• _TASK DESCRIPTION_: The reply to the records below should contain exactly the lines from the line with "pose proof (step_nextPid now ev w) as Hstep. unfold" through the line with "(session_ids (responses evs w)) /\", and nothing besides.

SOURCE MATERIAL section start

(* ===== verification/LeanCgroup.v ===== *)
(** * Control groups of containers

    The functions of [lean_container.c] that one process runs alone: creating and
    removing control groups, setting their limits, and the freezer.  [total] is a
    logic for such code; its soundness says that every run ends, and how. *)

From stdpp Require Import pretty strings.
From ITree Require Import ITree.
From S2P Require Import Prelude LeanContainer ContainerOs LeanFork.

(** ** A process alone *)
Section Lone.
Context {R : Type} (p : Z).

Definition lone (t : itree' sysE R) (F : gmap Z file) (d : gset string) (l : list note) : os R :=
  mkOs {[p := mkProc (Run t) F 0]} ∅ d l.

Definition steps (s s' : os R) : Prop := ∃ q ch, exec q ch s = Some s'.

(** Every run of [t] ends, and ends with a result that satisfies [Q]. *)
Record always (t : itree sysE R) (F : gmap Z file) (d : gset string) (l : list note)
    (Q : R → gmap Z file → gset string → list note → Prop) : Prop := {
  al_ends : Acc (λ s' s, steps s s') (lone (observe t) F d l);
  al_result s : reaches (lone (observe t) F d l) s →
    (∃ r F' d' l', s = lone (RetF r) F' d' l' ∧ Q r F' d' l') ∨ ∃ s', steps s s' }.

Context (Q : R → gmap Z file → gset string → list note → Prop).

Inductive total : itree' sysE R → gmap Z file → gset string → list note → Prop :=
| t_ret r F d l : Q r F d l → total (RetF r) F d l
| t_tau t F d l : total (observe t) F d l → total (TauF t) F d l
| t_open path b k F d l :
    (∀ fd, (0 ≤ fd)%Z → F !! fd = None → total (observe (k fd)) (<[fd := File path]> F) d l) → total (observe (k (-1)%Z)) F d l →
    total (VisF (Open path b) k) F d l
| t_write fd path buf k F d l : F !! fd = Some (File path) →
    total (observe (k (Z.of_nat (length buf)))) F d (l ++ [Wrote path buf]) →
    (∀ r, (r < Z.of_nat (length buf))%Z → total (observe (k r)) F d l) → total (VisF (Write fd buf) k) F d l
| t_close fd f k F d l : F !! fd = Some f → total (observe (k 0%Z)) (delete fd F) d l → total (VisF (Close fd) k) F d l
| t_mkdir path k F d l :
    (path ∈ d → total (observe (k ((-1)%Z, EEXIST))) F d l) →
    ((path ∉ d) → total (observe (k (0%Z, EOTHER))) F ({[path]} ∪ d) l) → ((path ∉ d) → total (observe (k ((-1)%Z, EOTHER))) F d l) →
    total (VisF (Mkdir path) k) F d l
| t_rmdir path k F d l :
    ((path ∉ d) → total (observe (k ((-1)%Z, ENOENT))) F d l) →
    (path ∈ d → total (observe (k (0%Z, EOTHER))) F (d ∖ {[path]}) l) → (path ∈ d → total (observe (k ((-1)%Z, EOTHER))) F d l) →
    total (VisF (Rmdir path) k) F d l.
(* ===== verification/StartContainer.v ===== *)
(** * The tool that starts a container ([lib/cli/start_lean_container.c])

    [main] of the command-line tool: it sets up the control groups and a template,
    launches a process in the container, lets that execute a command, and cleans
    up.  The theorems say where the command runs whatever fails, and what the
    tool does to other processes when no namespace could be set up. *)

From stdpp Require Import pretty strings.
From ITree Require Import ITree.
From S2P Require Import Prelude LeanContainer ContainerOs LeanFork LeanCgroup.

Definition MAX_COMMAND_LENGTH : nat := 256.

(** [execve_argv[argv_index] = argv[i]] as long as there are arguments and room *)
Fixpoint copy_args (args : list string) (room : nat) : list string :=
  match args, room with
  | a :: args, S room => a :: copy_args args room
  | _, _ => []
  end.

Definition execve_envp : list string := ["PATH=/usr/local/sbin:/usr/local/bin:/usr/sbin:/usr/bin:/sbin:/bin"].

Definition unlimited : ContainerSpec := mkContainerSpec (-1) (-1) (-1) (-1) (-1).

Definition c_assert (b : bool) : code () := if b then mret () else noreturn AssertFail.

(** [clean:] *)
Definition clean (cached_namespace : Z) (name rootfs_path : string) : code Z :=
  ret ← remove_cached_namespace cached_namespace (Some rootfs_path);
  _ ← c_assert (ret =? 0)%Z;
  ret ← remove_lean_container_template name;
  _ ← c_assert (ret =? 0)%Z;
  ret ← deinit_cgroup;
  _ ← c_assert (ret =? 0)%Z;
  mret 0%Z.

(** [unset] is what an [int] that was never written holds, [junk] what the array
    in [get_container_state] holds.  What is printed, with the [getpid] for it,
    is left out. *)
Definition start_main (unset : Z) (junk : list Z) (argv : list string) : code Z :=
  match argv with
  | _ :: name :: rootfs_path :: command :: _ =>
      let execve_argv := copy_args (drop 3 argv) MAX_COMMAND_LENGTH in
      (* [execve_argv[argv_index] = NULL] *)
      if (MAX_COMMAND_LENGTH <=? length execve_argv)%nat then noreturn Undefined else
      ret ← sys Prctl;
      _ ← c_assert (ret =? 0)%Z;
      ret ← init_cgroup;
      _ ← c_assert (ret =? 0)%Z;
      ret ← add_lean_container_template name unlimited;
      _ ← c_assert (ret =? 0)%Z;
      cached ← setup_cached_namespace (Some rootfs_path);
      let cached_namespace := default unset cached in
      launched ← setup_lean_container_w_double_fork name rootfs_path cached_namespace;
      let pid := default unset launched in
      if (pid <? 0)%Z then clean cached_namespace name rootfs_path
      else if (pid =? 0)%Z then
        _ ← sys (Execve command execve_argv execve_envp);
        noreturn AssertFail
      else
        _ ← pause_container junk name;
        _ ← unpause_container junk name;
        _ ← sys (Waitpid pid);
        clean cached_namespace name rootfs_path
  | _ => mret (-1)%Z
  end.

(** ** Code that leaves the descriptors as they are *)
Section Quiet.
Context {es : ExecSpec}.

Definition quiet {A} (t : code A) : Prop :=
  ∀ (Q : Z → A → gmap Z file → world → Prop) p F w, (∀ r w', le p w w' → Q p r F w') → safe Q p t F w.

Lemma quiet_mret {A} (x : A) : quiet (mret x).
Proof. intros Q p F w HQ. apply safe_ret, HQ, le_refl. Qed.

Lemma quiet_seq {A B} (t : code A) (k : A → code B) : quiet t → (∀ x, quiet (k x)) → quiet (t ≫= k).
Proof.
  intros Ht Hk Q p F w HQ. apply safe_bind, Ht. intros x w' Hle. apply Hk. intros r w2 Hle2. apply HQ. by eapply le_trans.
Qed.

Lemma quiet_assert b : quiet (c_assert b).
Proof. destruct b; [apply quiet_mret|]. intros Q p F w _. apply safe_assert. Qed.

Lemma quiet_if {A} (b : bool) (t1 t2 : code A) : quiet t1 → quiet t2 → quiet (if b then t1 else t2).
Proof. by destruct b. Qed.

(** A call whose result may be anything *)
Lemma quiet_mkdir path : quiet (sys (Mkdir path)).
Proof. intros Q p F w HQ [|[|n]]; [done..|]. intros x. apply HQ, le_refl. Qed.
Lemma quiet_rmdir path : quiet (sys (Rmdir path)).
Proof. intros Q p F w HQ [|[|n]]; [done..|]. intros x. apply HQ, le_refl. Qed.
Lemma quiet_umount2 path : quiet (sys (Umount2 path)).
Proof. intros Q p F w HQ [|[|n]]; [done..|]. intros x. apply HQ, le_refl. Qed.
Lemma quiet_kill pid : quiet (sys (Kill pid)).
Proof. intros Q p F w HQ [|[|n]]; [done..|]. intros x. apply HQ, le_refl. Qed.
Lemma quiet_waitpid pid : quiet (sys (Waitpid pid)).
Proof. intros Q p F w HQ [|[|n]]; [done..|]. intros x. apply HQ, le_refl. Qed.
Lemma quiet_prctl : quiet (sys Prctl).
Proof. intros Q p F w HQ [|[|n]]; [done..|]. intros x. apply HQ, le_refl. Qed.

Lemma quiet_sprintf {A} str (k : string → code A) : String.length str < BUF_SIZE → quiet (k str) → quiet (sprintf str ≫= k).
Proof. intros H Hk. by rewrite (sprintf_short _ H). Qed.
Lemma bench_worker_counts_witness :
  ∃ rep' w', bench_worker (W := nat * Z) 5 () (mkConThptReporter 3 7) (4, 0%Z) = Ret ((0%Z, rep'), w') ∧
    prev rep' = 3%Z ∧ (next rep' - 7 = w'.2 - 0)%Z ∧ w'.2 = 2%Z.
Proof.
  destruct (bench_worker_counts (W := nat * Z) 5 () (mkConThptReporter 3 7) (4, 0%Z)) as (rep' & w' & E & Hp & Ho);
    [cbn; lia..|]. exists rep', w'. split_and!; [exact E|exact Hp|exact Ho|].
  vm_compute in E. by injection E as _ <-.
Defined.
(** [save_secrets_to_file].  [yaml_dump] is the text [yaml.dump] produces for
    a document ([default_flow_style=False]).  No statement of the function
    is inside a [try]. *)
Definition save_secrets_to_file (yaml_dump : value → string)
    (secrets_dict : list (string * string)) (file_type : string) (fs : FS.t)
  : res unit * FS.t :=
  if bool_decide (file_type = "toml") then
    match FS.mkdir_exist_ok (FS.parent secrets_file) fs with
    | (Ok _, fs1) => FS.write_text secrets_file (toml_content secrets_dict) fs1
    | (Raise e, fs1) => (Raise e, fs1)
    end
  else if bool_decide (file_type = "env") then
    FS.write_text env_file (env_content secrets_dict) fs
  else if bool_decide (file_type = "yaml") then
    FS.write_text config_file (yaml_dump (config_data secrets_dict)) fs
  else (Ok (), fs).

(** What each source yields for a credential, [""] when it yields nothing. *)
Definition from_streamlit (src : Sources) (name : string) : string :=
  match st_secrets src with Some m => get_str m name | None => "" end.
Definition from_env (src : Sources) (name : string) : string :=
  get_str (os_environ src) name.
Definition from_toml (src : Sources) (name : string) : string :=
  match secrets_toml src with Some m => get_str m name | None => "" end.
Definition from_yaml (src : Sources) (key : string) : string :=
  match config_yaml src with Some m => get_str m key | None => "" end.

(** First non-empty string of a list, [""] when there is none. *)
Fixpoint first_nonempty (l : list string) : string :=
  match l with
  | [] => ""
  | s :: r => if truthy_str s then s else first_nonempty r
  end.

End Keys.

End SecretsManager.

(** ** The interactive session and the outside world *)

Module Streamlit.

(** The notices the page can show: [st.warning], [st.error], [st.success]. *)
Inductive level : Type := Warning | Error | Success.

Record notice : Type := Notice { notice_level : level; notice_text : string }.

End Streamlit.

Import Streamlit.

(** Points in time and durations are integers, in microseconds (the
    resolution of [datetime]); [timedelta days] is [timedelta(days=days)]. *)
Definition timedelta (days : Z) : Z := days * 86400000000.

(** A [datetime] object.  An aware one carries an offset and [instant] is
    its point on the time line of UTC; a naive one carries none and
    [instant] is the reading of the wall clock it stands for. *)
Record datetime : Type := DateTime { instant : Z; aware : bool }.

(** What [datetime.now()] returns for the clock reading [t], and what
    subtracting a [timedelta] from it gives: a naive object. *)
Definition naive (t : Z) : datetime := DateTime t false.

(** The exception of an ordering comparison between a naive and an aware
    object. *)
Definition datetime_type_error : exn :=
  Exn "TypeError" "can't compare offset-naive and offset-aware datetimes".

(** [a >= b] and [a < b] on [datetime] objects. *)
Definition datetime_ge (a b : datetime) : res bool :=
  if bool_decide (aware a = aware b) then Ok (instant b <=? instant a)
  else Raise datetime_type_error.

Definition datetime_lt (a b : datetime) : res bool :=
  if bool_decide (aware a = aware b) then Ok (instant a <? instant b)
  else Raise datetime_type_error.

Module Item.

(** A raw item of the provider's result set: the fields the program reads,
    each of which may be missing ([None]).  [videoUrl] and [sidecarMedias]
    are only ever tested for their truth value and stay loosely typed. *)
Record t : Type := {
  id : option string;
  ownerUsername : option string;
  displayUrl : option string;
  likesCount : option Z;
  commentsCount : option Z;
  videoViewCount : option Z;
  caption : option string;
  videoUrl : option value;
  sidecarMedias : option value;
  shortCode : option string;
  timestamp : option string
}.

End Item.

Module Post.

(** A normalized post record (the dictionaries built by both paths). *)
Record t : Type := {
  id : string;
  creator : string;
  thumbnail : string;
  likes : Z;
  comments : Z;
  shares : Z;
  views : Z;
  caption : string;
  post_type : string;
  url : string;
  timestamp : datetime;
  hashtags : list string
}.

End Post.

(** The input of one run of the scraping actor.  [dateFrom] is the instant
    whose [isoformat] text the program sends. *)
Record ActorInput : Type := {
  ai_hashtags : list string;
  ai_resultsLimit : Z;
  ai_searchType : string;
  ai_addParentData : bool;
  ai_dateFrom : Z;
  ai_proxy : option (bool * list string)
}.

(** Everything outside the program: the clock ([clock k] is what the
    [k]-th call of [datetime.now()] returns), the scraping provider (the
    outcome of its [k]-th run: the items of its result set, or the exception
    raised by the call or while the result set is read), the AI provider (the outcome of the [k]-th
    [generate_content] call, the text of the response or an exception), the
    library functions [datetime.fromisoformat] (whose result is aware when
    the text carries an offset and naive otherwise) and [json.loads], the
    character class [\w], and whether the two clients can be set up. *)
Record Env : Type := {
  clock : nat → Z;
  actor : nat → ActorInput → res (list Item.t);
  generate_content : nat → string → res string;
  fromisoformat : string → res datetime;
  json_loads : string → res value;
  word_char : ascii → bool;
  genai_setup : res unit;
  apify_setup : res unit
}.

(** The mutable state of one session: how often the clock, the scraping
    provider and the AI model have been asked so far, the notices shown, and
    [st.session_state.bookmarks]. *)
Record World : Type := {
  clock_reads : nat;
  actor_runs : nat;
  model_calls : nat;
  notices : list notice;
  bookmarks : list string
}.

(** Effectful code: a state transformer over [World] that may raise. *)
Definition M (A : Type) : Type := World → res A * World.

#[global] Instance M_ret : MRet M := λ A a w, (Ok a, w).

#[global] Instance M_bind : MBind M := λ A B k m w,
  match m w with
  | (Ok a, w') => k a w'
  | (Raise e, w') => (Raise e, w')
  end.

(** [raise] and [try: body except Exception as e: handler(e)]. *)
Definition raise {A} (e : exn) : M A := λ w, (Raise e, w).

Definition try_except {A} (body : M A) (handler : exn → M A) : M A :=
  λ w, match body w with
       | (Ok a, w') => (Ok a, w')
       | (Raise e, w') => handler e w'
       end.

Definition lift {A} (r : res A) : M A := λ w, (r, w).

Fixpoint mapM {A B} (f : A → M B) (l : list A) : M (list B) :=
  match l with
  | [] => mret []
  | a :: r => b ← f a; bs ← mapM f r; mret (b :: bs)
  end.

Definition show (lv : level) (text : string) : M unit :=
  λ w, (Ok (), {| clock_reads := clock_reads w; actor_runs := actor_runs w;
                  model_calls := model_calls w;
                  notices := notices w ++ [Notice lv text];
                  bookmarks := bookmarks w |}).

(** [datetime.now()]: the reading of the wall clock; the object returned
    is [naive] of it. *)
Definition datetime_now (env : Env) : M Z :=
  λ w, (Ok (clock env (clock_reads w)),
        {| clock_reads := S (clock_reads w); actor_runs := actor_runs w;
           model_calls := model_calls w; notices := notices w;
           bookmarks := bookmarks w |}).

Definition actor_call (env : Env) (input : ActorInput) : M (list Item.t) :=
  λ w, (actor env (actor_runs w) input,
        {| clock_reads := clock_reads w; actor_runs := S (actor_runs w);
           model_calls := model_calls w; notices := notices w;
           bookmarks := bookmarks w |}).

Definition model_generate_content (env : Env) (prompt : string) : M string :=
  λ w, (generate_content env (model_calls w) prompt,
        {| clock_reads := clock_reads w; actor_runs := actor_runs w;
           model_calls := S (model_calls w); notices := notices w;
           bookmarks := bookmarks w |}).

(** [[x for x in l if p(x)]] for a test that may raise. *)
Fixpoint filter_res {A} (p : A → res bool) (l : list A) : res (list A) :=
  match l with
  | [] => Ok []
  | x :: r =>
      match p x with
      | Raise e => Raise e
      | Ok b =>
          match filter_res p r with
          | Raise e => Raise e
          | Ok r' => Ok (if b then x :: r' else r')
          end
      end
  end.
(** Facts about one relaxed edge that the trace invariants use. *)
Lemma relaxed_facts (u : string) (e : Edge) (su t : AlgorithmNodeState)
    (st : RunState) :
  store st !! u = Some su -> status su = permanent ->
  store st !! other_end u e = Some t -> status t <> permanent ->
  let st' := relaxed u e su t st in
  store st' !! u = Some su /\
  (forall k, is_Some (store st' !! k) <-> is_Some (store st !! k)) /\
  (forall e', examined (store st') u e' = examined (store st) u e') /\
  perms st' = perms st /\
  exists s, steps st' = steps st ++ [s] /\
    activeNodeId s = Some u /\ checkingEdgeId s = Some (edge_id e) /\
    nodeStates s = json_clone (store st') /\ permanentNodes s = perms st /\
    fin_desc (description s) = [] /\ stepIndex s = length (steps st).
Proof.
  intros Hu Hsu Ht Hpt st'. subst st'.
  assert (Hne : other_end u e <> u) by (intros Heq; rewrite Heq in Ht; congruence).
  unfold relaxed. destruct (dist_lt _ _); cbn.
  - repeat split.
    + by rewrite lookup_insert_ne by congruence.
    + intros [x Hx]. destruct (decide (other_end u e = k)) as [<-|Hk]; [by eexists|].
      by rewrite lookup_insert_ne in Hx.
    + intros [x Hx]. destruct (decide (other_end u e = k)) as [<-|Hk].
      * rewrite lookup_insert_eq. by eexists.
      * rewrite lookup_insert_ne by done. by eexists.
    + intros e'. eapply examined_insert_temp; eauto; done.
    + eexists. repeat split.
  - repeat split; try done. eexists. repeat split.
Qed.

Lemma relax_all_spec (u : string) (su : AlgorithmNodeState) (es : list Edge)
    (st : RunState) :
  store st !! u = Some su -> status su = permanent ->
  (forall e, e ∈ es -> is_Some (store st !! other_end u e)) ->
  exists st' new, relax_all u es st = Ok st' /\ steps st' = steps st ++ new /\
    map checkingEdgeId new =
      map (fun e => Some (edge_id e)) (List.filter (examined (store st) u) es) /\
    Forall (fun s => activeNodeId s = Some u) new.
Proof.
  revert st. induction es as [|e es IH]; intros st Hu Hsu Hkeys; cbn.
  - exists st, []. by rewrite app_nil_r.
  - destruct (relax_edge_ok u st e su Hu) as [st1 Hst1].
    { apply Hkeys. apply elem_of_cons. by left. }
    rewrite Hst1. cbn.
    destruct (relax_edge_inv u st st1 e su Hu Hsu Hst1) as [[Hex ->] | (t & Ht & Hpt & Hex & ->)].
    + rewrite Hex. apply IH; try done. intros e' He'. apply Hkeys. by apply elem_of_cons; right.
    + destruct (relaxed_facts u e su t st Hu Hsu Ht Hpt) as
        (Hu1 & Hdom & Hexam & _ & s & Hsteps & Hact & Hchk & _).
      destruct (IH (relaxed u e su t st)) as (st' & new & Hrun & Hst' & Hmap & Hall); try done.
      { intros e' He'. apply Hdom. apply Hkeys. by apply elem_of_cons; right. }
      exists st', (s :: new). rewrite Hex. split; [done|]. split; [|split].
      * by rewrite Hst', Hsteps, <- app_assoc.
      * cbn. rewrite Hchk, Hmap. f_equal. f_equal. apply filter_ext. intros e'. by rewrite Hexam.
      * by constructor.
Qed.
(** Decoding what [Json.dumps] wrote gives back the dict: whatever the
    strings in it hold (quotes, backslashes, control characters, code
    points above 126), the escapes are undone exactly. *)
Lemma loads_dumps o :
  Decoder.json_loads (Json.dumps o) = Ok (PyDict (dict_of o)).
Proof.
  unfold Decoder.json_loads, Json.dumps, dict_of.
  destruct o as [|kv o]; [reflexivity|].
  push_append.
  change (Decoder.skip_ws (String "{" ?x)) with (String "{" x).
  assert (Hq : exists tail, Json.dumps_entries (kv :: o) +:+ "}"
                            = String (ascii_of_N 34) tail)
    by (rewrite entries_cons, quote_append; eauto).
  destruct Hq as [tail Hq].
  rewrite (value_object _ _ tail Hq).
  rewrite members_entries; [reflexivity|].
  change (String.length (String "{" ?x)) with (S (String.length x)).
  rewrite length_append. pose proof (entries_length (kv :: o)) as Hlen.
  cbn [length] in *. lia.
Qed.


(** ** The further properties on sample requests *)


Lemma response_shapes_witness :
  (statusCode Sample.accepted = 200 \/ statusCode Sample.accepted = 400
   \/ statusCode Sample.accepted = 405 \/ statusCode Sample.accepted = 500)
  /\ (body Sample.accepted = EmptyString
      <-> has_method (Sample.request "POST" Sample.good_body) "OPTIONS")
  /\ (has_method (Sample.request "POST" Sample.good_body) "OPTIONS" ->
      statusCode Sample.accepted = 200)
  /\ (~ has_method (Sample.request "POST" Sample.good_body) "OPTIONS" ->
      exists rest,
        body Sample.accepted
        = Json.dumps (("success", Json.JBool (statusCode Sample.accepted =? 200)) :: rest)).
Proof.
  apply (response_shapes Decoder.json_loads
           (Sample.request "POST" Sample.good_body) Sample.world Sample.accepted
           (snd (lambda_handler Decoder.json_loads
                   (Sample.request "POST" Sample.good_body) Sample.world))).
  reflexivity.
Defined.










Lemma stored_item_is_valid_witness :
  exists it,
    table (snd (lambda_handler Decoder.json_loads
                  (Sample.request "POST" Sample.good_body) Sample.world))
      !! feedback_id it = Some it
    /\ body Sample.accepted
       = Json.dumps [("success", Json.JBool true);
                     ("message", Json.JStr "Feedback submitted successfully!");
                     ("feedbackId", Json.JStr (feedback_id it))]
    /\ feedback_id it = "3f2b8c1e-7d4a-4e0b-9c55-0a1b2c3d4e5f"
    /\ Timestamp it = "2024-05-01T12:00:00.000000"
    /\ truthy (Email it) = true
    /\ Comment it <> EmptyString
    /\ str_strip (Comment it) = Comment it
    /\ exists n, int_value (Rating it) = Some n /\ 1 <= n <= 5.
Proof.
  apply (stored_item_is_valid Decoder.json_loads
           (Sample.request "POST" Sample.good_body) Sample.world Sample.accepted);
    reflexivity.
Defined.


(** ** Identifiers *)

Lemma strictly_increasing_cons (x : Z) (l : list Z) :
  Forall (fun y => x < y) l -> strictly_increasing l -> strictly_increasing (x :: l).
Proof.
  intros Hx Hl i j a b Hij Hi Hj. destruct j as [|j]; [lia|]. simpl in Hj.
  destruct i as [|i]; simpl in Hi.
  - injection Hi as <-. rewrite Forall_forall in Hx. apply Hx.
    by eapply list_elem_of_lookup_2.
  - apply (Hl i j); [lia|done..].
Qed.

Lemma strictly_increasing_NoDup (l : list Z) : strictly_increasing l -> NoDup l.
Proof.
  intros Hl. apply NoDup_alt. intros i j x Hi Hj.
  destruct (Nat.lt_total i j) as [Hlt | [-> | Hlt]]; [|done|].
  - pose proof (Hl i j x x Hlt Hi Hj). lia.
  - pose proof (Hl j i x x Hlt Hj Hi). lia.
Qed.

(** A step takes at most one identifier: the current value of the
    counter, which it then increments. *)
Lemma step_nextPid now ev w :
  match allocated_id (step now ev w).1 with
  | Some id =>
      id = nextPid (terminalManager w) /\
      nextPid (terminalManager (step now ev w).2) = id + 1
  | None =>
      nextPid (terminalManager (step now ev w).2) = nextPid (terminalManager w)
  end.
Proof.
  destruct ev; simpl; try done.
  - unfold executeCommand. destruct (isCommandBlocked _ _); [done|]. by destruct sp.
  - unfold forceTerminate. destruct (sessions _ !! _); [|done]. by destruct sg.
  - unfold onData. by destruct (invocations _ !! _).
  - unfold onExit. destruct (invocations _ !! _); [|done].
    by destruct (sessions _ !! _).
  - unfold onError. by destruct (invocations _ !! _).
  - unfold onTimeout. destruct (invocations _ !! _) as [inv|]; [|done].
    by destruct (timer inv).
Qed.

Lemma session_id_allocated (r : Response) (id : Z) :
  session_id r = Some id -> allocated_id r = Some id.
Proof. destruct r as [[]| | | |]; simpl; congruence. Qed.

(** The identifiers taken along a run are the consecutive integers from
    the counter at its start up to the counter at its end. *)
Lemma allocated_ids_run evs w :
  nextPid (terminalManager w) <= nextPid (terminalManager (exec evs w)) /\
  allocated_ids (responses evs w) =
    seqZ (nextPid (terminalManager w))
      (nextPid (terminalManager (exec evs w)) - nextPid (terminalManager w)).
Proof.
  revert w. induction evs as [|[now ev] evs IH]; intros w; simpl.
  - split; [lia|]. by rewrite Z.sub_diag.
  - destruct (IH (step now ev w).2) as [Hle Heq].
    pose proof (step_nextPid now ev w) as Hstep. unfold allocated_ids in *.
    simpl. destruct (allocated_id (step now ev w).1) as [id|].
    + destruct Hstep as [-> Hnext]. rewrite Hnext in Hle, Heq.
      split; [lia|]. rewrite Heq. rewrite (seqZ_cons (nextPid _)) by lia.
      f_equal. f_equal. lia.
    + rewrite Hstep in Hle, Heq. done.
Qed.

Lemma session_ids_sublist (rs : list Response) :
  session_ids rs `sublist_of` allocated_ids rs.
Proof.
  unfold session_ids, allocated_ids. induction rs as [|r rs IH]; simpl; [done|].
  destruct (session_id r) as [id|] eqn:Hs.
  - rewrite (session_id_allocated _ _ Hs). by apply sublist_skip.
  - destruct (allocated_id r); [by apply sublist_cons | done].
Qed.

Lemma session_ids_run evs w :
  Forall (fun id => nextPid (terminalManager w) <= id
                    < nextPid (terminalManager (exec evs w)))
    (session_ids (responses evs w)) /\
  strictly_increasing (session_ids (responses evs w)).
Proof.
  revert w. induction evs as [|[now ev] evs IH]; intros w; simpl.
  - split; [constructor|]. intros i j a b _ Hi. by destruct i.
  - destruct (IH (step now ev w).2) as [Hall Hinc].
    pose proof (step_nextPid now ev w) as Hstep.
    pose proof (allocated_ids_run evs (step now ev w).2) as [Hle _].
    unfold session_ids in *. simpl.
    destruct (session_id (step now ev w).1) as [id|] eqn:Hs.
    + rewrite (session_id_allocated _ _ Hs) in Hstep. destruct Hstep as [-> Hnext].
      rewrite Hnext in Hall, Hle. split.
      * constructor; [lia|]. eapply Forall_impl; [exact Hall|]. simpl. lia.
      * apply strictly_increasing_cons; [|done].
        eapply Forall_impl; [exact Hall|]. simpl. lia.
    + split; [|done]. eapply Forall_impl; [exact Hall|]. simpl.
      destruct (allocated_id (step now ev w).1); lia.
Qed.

SOURCE MATERIAL section end

• _RESPONSE AREA_:
    pose proof (step_nextPid now ev w) as Hstep. unfold allocated_ids in *.
    simpl. destruct (allocated_id (step now ev w).1) as [id|].
    + destruct Hstep as [-> Hnext]. rewrite Hnext in Hle, Heq.
      split; [lia|]. rewrite Heq. rewrite (seqZ_cons (nextPid _)) by lia.
      f_equal. f_equal. lia.
    + rewrite Hstep in Hle, Heq. done.
Qed.

Lemma session_ids_sublist (rs : list Response) :
  session_ids rs `sublist_of` allocated_ids rs.
Proof.
  unfold session_ids, allocated_ids. induction rs as [|r rs IH]; simpl; [done|].
  destruct (session_id r) as [id|] eqn:Hs.
  - rewrite (session_id_allocated _ _ Hs). by apply sublist_skip.
  - destruct (allocated_id r); [by apply sublist_cons | done].
Qed.

Lemma session_ids_run evs w :
  Forall (fun id => nextPid (terminalManager w) <= id
                    < nextPid (terminalManager (exec evs w)))
    (session_ids (responses evs w)) /\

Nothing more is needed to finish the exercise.